AIM OF THE TASK: Find every line containing the word "runs" in the records below; report only how many there are.

┄┄┄┄┄┄┄┄┄┄┄┄┄┄┄┄┄┄┄┄

(** A published network run is a recording that belongs together, and a replay
    that reproduces its events is judged identical. *)
Lemma published_checked {V} `{VmLog V} nanos seed path staging outcome h x k s r s'
    scenario choices (vm : V) c busybox :
  let run_id := new_run_id nanos seed in
  staging.(sd_path) = h ++ [x] -> staging.(sd_destination) = k ++ [run_id] ->
  (forall name, name ∈ staged_names -> node_at (view s) ((h ++ [x]) ++ [name]) <> Some NLink) ->
  network_run (view s) (h ++ [x]) seed outcome scenario choices vm c -> outcome_wf outcome ->
  publish_run run_id seed path staging outcome s = Some (Ok r, s') ->
  exists manifest p,
    r = {| rr_run_id := run_id; rr_directory := k ++ [run_id]; rr_assertions := outcome.(ro_assertions) |} /\
    described (view s') (k ++ [run_id]) manifest /\
    recorded_network toml_scenario (view s') (k ++ [run_id]) manifest busybox p /\
    manifest.(mf_run_id) = run_id /\ manifest.(mf_seed) = seed /\
    p.(pf_scenario) = scenario /\ p.(pf_choices) = choices /\
    p.(pf_events) = outcome.(ro_events) /\ p.(pf_assertions) = outcome.(ro_assertions) /\
    forall V2 (HV : RunningVm V2) (HL : @VmLog V2 HV) (vm2 : V2) d2 events report c2,
      drive_replay_scenario scenario choices p.(pf_events) vm2 d2 = Some (Ok (events, report), c2) ->
      validate_replay manifest p events report = Ok {|
        rp_run_id := run_id; rp_event_count := zlen outcome.(ro_events);
        rp_semantic_outcome_sha256 := manifest.(mf_semantic_outcome_sha256);
        rp_assertions := r.(rr_assertions) |}.
Proof.
  intros run_id Hp Hd Hlinks Hrun Hwf E.
  eapply publish_run_Ok in E as (executable&artifacts&semantic&->&Hpub); [|done..].
  destruct (published_recorded _ _ _ _ _ _ _ _ _ _ _ _ _ _ busybox Hrun Hpub)
    as (sb&cb&eb&ab&Heb&Hab&Hrec).
  set (manifest := run_manifest _ _ _ _ _ _) in *.
  assert (Hsem : valid_sha256 semantic = true).
  { destruct Hrec as [_ _ _ _ _ _ _ _ _ _ _ _ _ Hdig]. cbn in Hdig. rewrite Hdig. apply valid_sha256_bytes. }
  pose proof (published_described _ _ _ _ _ _ _ _ _ _ Hwf Hsem Hpub) as Hds.
  exists manifest, (published_preflight scenario choices outcome busybox sb cb eb ab).
  split_and!; [reflexivity|exact Hds|exact Hrec|reflexivity..|]. cbn [published_preflight pf_events].
  intros V2 HV HL vm2 d2 events report c2 Hrep. destruct Hrun as [_ _ _ _ [d' Hdrive] _ _].
  destruct (replay_agrees _ _ _ _ _ _ _ _ _ _ _ _ Hdrive Hrep) as (->&->&_).
  rewrite (validate_identical _ _ (rn_digest _ _ _ _ _ _ Hrec) Heb Hab). reflexivity.
Qed.

(** C39. A network run that was published can be replayed.  Take a scenario that was
    parsed and planned, a machine that was driven through the plan, and an attempt
    whose [publish_run] succeeded.  From then on, on any host that holds the
    published tree and fails no call, the checks of a replay accept the run
    directory: manifest, digests of every artifact, scenario, plan, event stream,
    report and semantic digest.  They return the recorded scenario, plan, events
    and report; and whatever machine is replayed then, a replay that finishes is
    judged identical to the recording, byte for byte, with the manifest's digest. *)
Theorem published_run_replays {V} `{VmLog V} nanos seed path staging outcome h x k s r s'
    scenario choices (vm : V) c busybox :
  let run_id := new_run_id nanos seed in
  staging.(sd_path) = h ++ [x] -> staging.(sd_destination) = k ++ [run_id] ->
  (forall name, name ∈ staged_names -> node_at (view s) ((h ++ [x]) ++ [name]) <> Some NLink) ->
  network_run (view s) (h ++ [x]) seed outcome scenario choices vm c -> outcome_wf outcome ->
  publish_run run_id seed path staging outcome s = Some (Ok r, s') ->
  forall s2, view s2 = view s' -> reliable s2 -> exists manifest p s3,
    check_recording r.(rr_directory) busybox s2 = Some (Ok (manifest, p), s3) /\
    p.(pf_scenario) = scenario /\ p.(pf_choices) = choices /\
    p.(pf_events) = outcome.(ro_events) /\ p.(pf_assertions) = outcome.(ro_assertions) /\
    forall V2 (HV : RunningVm V2) (HL : @VmLog V2 HV) (vm2 : V2) d2 events report c2,
      drive_replay_scenario scenario choices p.(pf_events) vm2 d2 = Some (Ok (events, report), c2) ->
      validate_replay manifest p events report = Ok {|
        rp_run_id := run_id; rp_event_count := zlen outcome.(ro_events);
        rp_semantic_outcome_sha256 := manifest.(mf_semantic_outcome_sha256);
        rp_assertions := r.(rr_assertions) |}.
Proof.
  intros run_id Hp Hd Hlinks Hrun Hwf E s2 Hv2 Hr2.
  destruct (published_checked _ _ _ _ _ _ _ _ _ _ _ _ _ _ _ busybox Hp Hd Hlinks Hrun Hwf E)
    as (manifest&p&->&Hds&Hrec&_&_&<-&<-&He&Ha&Hval).
  destruct (check_succeeds _ _ _ _ _ Hds Hrec s2 Hr2 Hv2) as (s3&E3&_&_).
  exists manifest, p, s3. split; [exact E3|]. by split_and!.
Qed.
End run.

(** ** The sample run *)

#[local] Existing Instance toy_sha256.
#[local] Existing Instance toy_sha256_laws.
#[local] Existing Instance mem_view.
#[local] Existing Instance run_fs.
#[local] Existing Instance run_paths.
#[local] Existing Instance run_debug.
#[local] Existing Instance recorded_event_serde.
#[local] Existing Instance recorded_report_serde.
#[local] Existing Instance recorded_report_text.
#[local] Existing Instance recorded_plan_serde.
#[local] Existing Instance recorded_plan_text.
#[local] Existing Instance recorded_manifest_serde.
#[local] Existing Instance recorded_manifest_text.
#[local] Instance run_laws : FsLaws Mem := mem_laws 7 "runs".
#[local] Instance run_path_laws : RunFsLaws Mem := mem_run_laws 7 "runs".
#[local] Instance recorded_event_laws : SerdeLaws NormalizedEvent normalized_readable := table_serde_laws _ _.
#[local] Instance recorded_event_line : SerdeLine NormalizedEvent := table_serde_line _.
#[local] Instance recorded_report_laws : SerdePrettyLaws AssertionReport := pretty_laws _.
#[local] Instance recorded_plan_laws : SerdePrettyLaws ChoicePlan := pretty_laws _.
#[local] Instance recorded_manifest_laws : SerdePrettyLaws Manifest := pretty_laws _.
#[local] Instance sample_text : DebugStr := {| debug_str s := s |}.
#[local] Instance sample_report : ReportDebug := {| report_debug _ := "report" |}.

Lemma recorded_network_run c :
  drive_scenario small_scenario small_plan (script_of small_frames) (FailureDiagnostics_new "record")
  = Some (Ok (recorded_events, recorded_report), c) ->
  network_run recorded_toml (view staged_host) (["runs"] ++ [".run"]) 11 recorded_outcome small_scenario small_plan
    (script_of small_frames) c.
Proof.
  intros Hc. constructor.
  - exists recorded_source. split; by vm_compute.
  - vm_compute. repeat split; congruence.
  - by vm_compute.
  - exists (or_empty (json_bytes small_plan)). split; by vm_compute.
  - exists (FailureDiagnostics_new "record"). exact Hc.
  - done.
  - done.
Qed.
Lemma recorded_outcome_wf : outcome_wf recorded_outcome.
Proof. constructor; [by vm_compute..|done]. Qed.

┄┄┄┄┄┄┄┄┄┄┄┄┄┄┄┄┄┄┄┄

EXERCISE OUTPUT: 3